We bought our tickets through Cruize Milford (www.cruizemilford.co.nz/) because our Jucy van has a sticker advertising “buy one cruise ticket and get the second one free,” and we’re suckers for a good deal. It turned out to be a really excellent decision because not only is Cruize Milford the cheapest tour—NZ$55 per person (approx. US$35), so only NZ$55 for the both of us with our discount—but all the boats basically travel the same route so it would have been the same trip no matter what we paid. (Note: some boats that advertise longer cruises just take you into an extra cove). Plus, the Cruize Milford boat was quite intimate: there were were only about 20 people on the boat with us. Some of the other tour boats were absolutely enormous and we were glad we didn’t go with them.

Milford Sound is quite stunning in and of itself…I don’t think the pictures will do it justice, but these mountains were really tall.

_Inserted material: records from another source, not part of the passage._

Definition getb (b : bname) (m : buffers) : list Z :=
  match b with
  | SUPER => superblock_buffer m | IMAP => inode_map m | BMAP => block_map m
  | IBUF => inode_buffer m | DBUF => dentry_buffer m
  | RBUF => rdata_buffer m | WBUF => wdata_buffer m
  end.
Definition setb (b : bname) (v : list Z) (m : buffers) : buffers :=
  let '(mkBuffers sb im bm ib db rb wb) := m in
  match b with
  | SUPER => mkBuffers v im bm ib db rb wb | IMAP => mkBuffers sb v bm ib db rb wb
  | BMAP => mkBuffers sb im v ib db rb wb | IBUF => mkBuffers sb im bm v db rb wb
  | DBUF => mkBuffers sb im bm ib v rb wb | RBUF => mkBuffers sb im bm ib db v wb
  | WBUF => mkBuffers sb im bm ib db rb v
  end.

#[global] Arguments getb : simpl never.
#[global] Arguments setb : simpl never.

(** What the commands print: raw bytes, or a line of [ls -l]. *)
Inductive cmsg := CBytes (l : list Z) | CLong (i : inode_t) (name : list Z).

(** An [inode_t *]: into [inode_buffer], [&wd_inode], or a local variable. *)
Inductive iptr := PBuf (off : Z) | PWd | PVal (i : inode_t).

Section Fs.
Context {St : Type} `{!SectorStore St}.
(** The value of the [k]-th call of [get_timer]. *)
Variable timer : nat -> Z.

Record fsst := mkFs {
  store : St; fdesc_array : list fdesc_t; mem : buffers; wd_inode : inode_t;
  root_ino : Z; write_back_freq : Z; fticks : nat; console : list cmsg }.

Definition with_store (v : St) (s : fsst) : fsst :=
  mkFs v (fdesc_array s) (mem s) (wd_inode s) (root_ino s) (write_back_freq s) (fticks s) (console s).
Definition with_fdescs (v : list fdesc_t) (s : fsst) : fsst :=
  mkFs (store s) v (mem s) (wd_inode s) (root_ino s) (write_back_freq s) (fticks s) (console s).
Definition with_mem (v : buffers) (s : fsst) : fsst :=
  mkFs (store s) (fdesc_array s) v (wd_inode s) (root_ino s) (write_back_freq s) (fticks s) (console s).
Definition with_wd (v : inode_t) (s : fsst) : fsst :=
  mkFs (store s) (fdesc_array s) (mem s) v (root_ino s) (write_back_freq s) (fticks s) (console s).
Definition with_root (v : Z) (s : fsst) : fsst :=
  mkFs (store s) (fdesc_array s) (mem s) (wd_inode s) v (write_back_freq s) (fticks s) (console s).
Definition with_freq (v : Z) (s : fsst) : fsst :=
  mkFs (store s) (fdesc_array s) (mem s) (wd_inode s) (root_ino s) v (fticks s) (console s).
Definition with_fticks (v : nat) (s : fsst) : fsst :=
  mkFs (store s) (fdesc_array s) (mem s) (wd_inode s) (root_ino s) (write_back_freq s) v (console s).
Definition with_console (v : list cmsg) (s : fsst) : fsst :=
  mkFs (store s) (fdesc_array s) (mem s) (wd_inode s) (root_ino s) (write_back_freq s) (fticks s) v.

Abbreviation F := (M fsst).

Definition on_store {A} (m : M St A) : F A := zoom store with_store m.
Definition buf (b : bname) : F (list Z) := gets (fun s => getb b (mem s)).
Definition put_buf (b : bname) (v : list Z) : F unit :=
  modify (fun s => with_mem (setb b v (mem s)) s).
Definition print (c : cmsg) : F unit := modify (fun s => with_console (console s ++ [c]) s).
Definition get_timer : F Z :=
  n ← gets fticks; modify (with_fticks (S n));; mret (u64 (timer n)).

(** [bread(buffer, n, sid)] and [bwrite(buffer, n, sid)] *)
Definition bread (b : bname) (n sid : Z) : F unit :=
  m ← buf b; v ← on_store (s_bread m n sid); put_buf b v.
Definition bwrite (b : bname) (n sid : Z) : F unit :=
  m ← buf b; on_store (s_bwrite m n sid).
Definition bzero_buf (b : bname) (n : nat) : F unit :=
  m ← buf b; v ← lift (bzero m n); put_buf b v.

(** [inode_buffer[off]] *)
Definition get_inode (off : Z) : F inode_t :=
  m ← buf IBUF; mret (decode_inode (slice (INODE_BYTES * Z.to_nat off) INODE_BYTES m)).
Definition set_inode (off : Z) (i : inode_t) : F unit :=
  m ← buf IBUF; put_buf IBUF (splice (INODE_BYTES * Z.to_nat off) (encode_inode i) m).

Definition deref (p : iptr) : F inode_t :=
  match p with
  | PBuf off => get_inode off
  | PWd => gets wd_inode
  | PVal i => mret i
  end.
(** A store through the pointer; no code stores through a pointer to a local. *)
Definition store_inode (p : iptr) (i : inode_t) : F unit :=
  match p with
  | PBuf off => set_inode off i
  | PWd => modify (with_wd i)
  | PVal _ => fail Fault
  end.

(** [dentry_buffer[j]] and its fields *)
Definition get_dentry (j : nat) : F dentry_t :=
  m ← buf DBUF; mret (decode_dentry (slice (DENTRY_BYTES * j) DENTRY_BYTES m)).
Definition set_dentry_name (j : nat) (name : list Z) : F unit :=
  m ← buf DBUF;
  v ← lift (strcpy (drop (DENTRY_BYTES * j) m) name);
  put_buf DBUF (take (DENTRY_BYTES * j) m ++ v).
Definition set_dentry_ino (j : nat) (ino : Z) : F unit :=
  m ← buf DBUF; put_buf DBUF (splice (DENTRY_BYTES * j + 28) (le_bytes 4 ino) m).
Definition set_dentry_type (j : nat) (ty : Z) : F unit :=
  m ← buf DBUF; put_buf DBUF (splice (DENTRY_BYTES * j + 27) (le_bytes 1 ty) m).
Definition set_dentry_name0 (j : nat) (c : Z) : F unit :=
  m ← buf DBUF; put_buf DBUF (splice (DENTRY_BYTES * j) [c] m).

(** The loops [for (j = 0; j < 128; j++) if (strcmp(dentry_buffer[j].name, s) == 0)]. *)
Fixpoint find_name (n j : nat) (m name : list Z) : res (option nat) :=
  match n with
  | O => Ok None
  | S n' =>
    v ← strcmp (drop (DENTRY_BYTES * j) m) name;
    if v =? 0 then Ok (Some j) else find_name n' (S j) m name
  end.
Definition dentry_named (name : list Z) : F (option nat) :=
  m ← buf DBUF; lift (find_name DENTRIES 0 m name).

(** First entry that satisfies a test on its fields. *)
Fixpoint find_entry (n j : nat) (m : list Z) (f : dentry_t -> bool) : option nat :=
  match n with
  | O => None
  | S n' =>
    if f (decode_dentry (slice (DENTRY_BYTES * j) DENTRY_BYTES m)) then Some j
    else find_entry n' (S j) m f
  end.
Definition name0 (d : dentry_t) : Z := List.hd 0 (d_name d).
Definition no_name (d : dentry_t) : bool := name0 d =? 0.
Definition unused (d : dentry_t) : bool := (d_ino d =? 0) && (name0 d =? 0).
Definition has_ino (ino : Z) (d : dentry_t) : bool := d_ino d =? ino.
Definition dentry_that (f : dentry_t -> bool) : F (option nat) :=
  m ← buf DBUF; mret (find_entry DENTRIES 0 m f).

(** The [k]-th block pointer of an inode. *)
Definition block_ptr (i : inode_t) (k : Z) : F Z := lift (idx (i_blocks i) k).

As Jeremy put it, “it’s like they flooded Yosemite.”

milford sound
The tall peaks of Milford Sound…you can see a boat in the bottom right for scale.

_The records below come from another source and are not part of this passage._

Lemma find_inode_ok s path cs p i :
  fs_ok s -> good_path path cs -> deref p s = Ok (i, s) -> path_ok s i cs ->
  exists r s', find_inode path p s = Ok (r, s') /\ fs_ok s' /\ frame [DBUF; IBUF] s s' /\
    (forall x, vw s' x = vw s x) /\ (forall b, dir_view s' b = dir_view s b) /\
    match resolve s i cs with
    | None => r = None
    | Some j => exists off, r = Some (PBuf off) /\ get_inode off s' = Ok (j, s')
    end.
Proof.
  intros Hok Hgp Hde Hpo.
  destruct (good_path_parse _ _ Hgp) as (Hne & d1 & d2 & d3 & Ep & H1 & H2 & H3 & T1 & T2 & T3).
  destruct Hgp as (_ & Hl & Hcs).
  unfold find_inode. rewrite (proj2 (Z.eqb_neq _ _) Hne).
  rewrite (bind_ok _ _ _ _ _ (lift_ok _ _ _ Ep)), (bind_ok _ _ _ _ _ Hde).
  rewrite (hd_c_str d2 T2), (hd_c_str d3 T3).
  destruct cs as [|c1 cs]; [simpl in Hl; lia|]. simpl in H1.
  destruct (lookup_level_resolves s i c1 d1 Hok (path_ok_one _ _ _ _ Hpo) H1 T1)
    as (b1 & r1 & s1 & Hb1 & E1 & Hok1 & Hf1 & Hv1 & Hd1 & Hr1).
  rewrite (bind_ok _ _ _ _ _ (block_ptr_ok _ _ 0 _ Hb1)), (bind_ok _ _ _ _ _ E1).
  cbn [resolve]. rewrite Hb1.
  destruct (lookup_name (dir_view s b1) c1) as [j1|] eqn:L1; [|subst r1; by eauto 8].
  destruct Hr1 as (o1 & -> & G1).
  pose proof (path_ok_next _ _ _ _ _ _ Hpo Hb1 L1) as Hpo1.
  set (i1 := disk_inode s (entry_ino (dir_view s b1) j1)) in *.
  rewrite (bind_ok _ _ _ _ _ G1).
  destruct cs as [|c2 cs]; simpl in H2; rewrite H2.
  { rewrite bool_decide_true by done. exists (Some (PBuf o1)), s1. do 5 (split; [done|]). cbn [resolve]. by exists o1. }
  rewrite !Forall_cons in Hcs. destruct Hcs as (_ & (_ & Hn2 & _) & Hcs).
  rewrite bool_decide_false by done.
  destruct (resolve_same s s1 i1 (c2 :: cs) Hv1 Hd1) as [Hrs1 Hpk1].
  specialize (Hpk1 Hpo1). rewrite <- Hrs1.
  destruct (lookup_level_resolves s1 i1 c2 d2 Hok1 (path_ok_one _ _ _ _ Hpk1) H2 T2)
    as (b2 & r2 & s2 & Hb2 & E2 & Hok2 & Hf2 & Hv2 & Hd2 & Hr2).
  assert (frame [DBUF; IBUF] s s2) as Hf02 by (by eapply fs_frame_trans).
  assert (forall x, vw s2 x = vw s x) as Hv02 by (intros; by rewrite Hv2).
  assert (forall b, dir_view s2 b = dir_view s b) as Hd02 by (intros; by rewrite Hd2).
  rewrite (bind_ok _ _ _ _ _ (block_ptr_ok _ _ 0 _ Hb2)), (bind_ok _ _ _ _ _ E2).
  cbn [resolve]. rewrite Hb2.
  destruct (lookup_name (dir_view s1 b2) c2) as [j2|] eqn:L2; [|subst r2; by eauto 8].
  destruct Hr2 as (o2 & -> & G2).
  pose proof (path_ok_next _ _ _ _ _ _ Hpk1 Hb2 L2) as Hpo2.
  set (i2 := disk_inode s1 (entry_ino (dir_view s1 b2) j2)) in *.
  rewrite (bind_ok _ _ _ _ _ G2).
  destruct cs as [|c3 cs]; simpl in H3; rewrite H3.
  { rewrite bool_decide_true by done. exists (Some (PBuf o2)), s2. do 5 (split; [done|]). cbn [resolve]. by exists o2. }
  rewrite !Forall_cons in Hcs. destruct Hcs as ((_ & Hn3 & _) & _).
  rewrite bool_decide_false by done.
  destruct cs; [|simpl in Hl; lia].
  destruct (resolve_same s1 s2 i2 [c3] Hv2 Hd2) as [Hrs2 Hpk2].
  specialize (Hpk2 Hpo2). rewrite <- Hrs2.
  destruct (lookup_level_resolves s2 i2 c3 d3 Hok2 Hpk2 H3 T3)
    as (b3 & r3 & s3 & Hb3 & E3 & Hok3 & Hf3 & Hv3 & Hd3 & Hr3).
  rewrite (bind_ok _ _ _ _ _ (block_ptr_ok _ _ 0 _ Hb3)), (bind_ok _ _ _ _ _ E3).
  cbn [resolve]. rewrite Hb3.
  assert (frame [DBUF; IBUF] s s3) as Hf03 by (by eapply fs_frame_trans).
  assert (forall x, vw s3 x = vw s x) as Hv03 by (intros; by rewrite Hv3).
  assert (forall b, dir_view s3 b = dir_view s b) as Hd03 by (intros; by rewrite Hd3).
  destruct (lookup_name (dir_view s2 b3) c3) as [j3|] eqn:L3; [|subst r3; by eauto 8].
  destruct Hr3 as (o3 & -> & G3). exists (Some (PBuf o3)), s3. do 5 (split; [done|]). by exists o3.
Qed.

End Facts.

Nerd alert!: we learned that Milford is technically not a sound but a fjord since it was created by glacial activity.

One advantage of seeing Milford while it’s raining is that the waterfalls are in full effect.

waterfalls in milford sound

The other major advantage of touring during a storm (according to the info center lady, who was already very persuasive) is that the animal life is more active during this time. Maybe that was just a line that the i-Site lady fed us, but whatever, she was right. We saw seals:

seals in milford sound

Dolphins surfed the bow wake of the boat (btw, this was really magical):

dolphins swimming with our boat

And we even saw penguins (apparently somewhat rare)!

penuins in milford sound

The cruise lasted about 1.5 hour and it was exactly the right amount of time and we saw exactly what we wanted to see. Definitely worth the trip out there!

On the way out we decided to camp for the night in a spot along a creek with those gorgeous wildflowers.

where's waldo?
Where’s Waldo? ;)


  1. eddo

    WOW! These pictures are stunning! And I love the animal/wildlife.

  2. Laurie Hermann

    Hi Hope and Jeremy…I can’t quite see the leaves, but the flowers could be Lupine, like we have here…but with more variations in color…Oh, my gosh…New Zealand is amazing…I am so impressed….Your photos are great…xoxo

  3. Laurie Hermann

    Oh!!! You fooled me! At first I didn’t see Jeremy’s face in the middle of the flowers…You characters!! :)

  4. Adam & Sara

    Are you freaking kidding?

    Are you near Mordor?

  5. Bunny Manus

    I didn’t see Jeremy’s face either. I was too focused on the beautiful flowers and missed the beautiful face.
    Laurie, I think you’re right. Looks like lupine to me. We see them in the Camas Prairie on the way to Boise every Spring.

  6. Hope's Dad

    1. Coming from the “not so green thumb” expert, I totally agree with Laurie, the flowers are lupine.
    2. My vocal instructor held a concerto today. I had to do two songs. I did “sunrise, sunset” one more time and “time to say goodbye”.
    3. I read it somewhere that the population in New Zealand is more female than male. Becuase the male traveled abroad, then they kind of stayed away. Then, even after several years, after they go back, they like to stay in rural places. Is this true?
    4. I have just finished my tradition annual report in Chinese. I have mentioned your trip and blog. There may be some curious aunts and uncles reading your blog.
    I have also mentioned my son Eddo and the book I asked him to take with him “33 thing needed to be experienced before you are 35″ (something like that, it’s in Chinese too).
    5. I did see Waldo behind the pink lupine.